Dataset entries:
++++

Lemma rehash_ok env st : env_ok env -> dir_wf st -> f2fs_has_inline_dentry (di st) = true ->
  let '(err, st') := f2fs_move_rehashed_dirents env st in converted st st' err.
Proof.
  intros Henv Hw Hi. pose proof Hw as Hw2. unfold dir_wf in Hw2. rewrite Hi in Hw2. destruct Hw2 as (Ha & Hpg & Hc & Hd & Hs).
  unfold f2fs_move_rehashed_dirents. destruct (c_true (e_alloc env)).
  { split; [by right|done|done|done|by rewrite Hi]. }
  cbv zeta. set (st0 := truncate_inline_inode st).
  assert (K0 : keeps (di st) (di st0)) by (split; [split|..]; try done; by apply other_flag).
  assert (Hw0 : pages_wf (di st0) (pages st0) (clevel st0)).
  { change (pages st0) with (pages st). change (clevel st0) with (clevel st). rewrite Hpg, Hc.
    apply pages_wf_none; [apply Ha|change (i_current_depth (di st0)) with (i_current_depth (di st)); lia..|done]. }
  pose proof (aw_wf _ _ Ha) as Hdw. unfold f2fs_add_inline_entries.
  pose proof (add_loop_ok env Henv (area st) Hdw (aw_entry _ _ Ha) (aw_uniq _ _ Ha) (S (Z.to_nat (d_max (area st)))) st0 0 Hw0 (boundary_0 _ Hdw) ltac:(lia)) as H.
  destruct (add_inline_loop _ env st0 (area st) 0) as [err st1]. destruct H as (I1 & K1 & C1 & W1 & N1).
  { intros nm ino ft. change (pages st0) with (pages st). rewrite Hpg. split.
    - intros (b & p & de & (d & Hx & _) & _). by rewrite lookup_empty in Hx.
    - intros (p & de & Hp & (Hst & _) & _). apply is_start_iff in Hst. lia. }
  pose proof (keeps_trans _ _ _ K0 K1) as K. pose proof (kp_inline _ _ K) as Hi1. rewrite Hi in Hi1.
  assert (Ecl : clevel st1 = 0) by (rewrite C1; done).
  destruct (c_true err) eqn:Ee.
  - rewrite Ee. cbv zeta. apply c_true_true in Ee.
    set (st2 := on_di (set_i_current_depth 0) (set_area (area st) (set_pages ∅ st1))).
    set (st3 := on_di (set_i_size (MAX_INLINE_DATA (di st2))) st2).
    assert (K3 : keeps (di st) (di st3)) by (destruct K as [[? ?] ? ? ?]; split; [split|..]; done).
    assert (Hi3 : f2fs_has_inline_dentry (di st3) = true) by (by rewrite (kp_inline _ _ K3)).
    split; [done|apply (kp_ino _ _ K3)| | |rewrite Hi3; by destruct (Z.eqb_spec err 0)].
    + unfold dir_wf. rewrite Hi3. split_and!; [by apply (area_wf_keeps (di st))|done|exact Ecl|done|done|..];
        change (i_size (di st3)) with (MAX_INLINE_DATA (di st2)); rewrite (inline_geom (di st) (di st2)) by (destruct K as [[? ?] ? ? ?]; split; [split|..]; done);
        by apply (inline_size _ (area st)).
    + intros nm ino ft. by rewrite !names_inline.
  - apply c_true_false in Ee. change (c_true 0) with false. cbv iota beta.
    set (st2 := on_di (clear_flag_bit FI_INLINE_DENTRY) st1).
    assert (Hi2 : f2fs_has_inline_dentry (di st2) = false) by (apply (cleared_flag FI_INLINE_DENTRY (di st1)); done).
    split; [by left|apply (kp_ino _ _ K)| | |done].
    + unfold dir_wf. rewrite Hi2. destruct W1. by split.
    + intros nm ino ft. rewrite names_regular, names_inline by done. change (pages st2) with (pages st1). rewrite (N1 Ee). split.
      * intros (p & de & _ & Hx). by exists p, de.
      * intros (p & de & He & Hx). exists p, de. split; [|done]. destruct He as (Hst & _). apply is_start_iff in Hst. lia.
Qed.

++++

# What you should do:
Copy the entries above exactly, but only from the line holding "rewrite Hpg, Hc." through the line holding "pose proof (add_loop_ok", both included.

# Reply to the task:
  { change (pages st0) with (pages st). change (clevel st0) with (clevel st). rewrite Hpg, Hc.
    apply pages_wf_none; [apply Ha|change (i_current_depth (di st0)) with (i_current_depth (di st)); lia..|done]. }
  pose proof (aw_wf _ _ Ha) as Hdw. unfold f2fs_add_inline_entries.
  pose proof (add_loop_ok env Henv (area st) Hdw (aw_entry _ _ Ha) (aw_uniq _ _ Ha) (S (Z.to_nat (d_max (area st)))) st0 0 Hw0 (boundary_0 _ Hdw) ltac:(lia)) as H.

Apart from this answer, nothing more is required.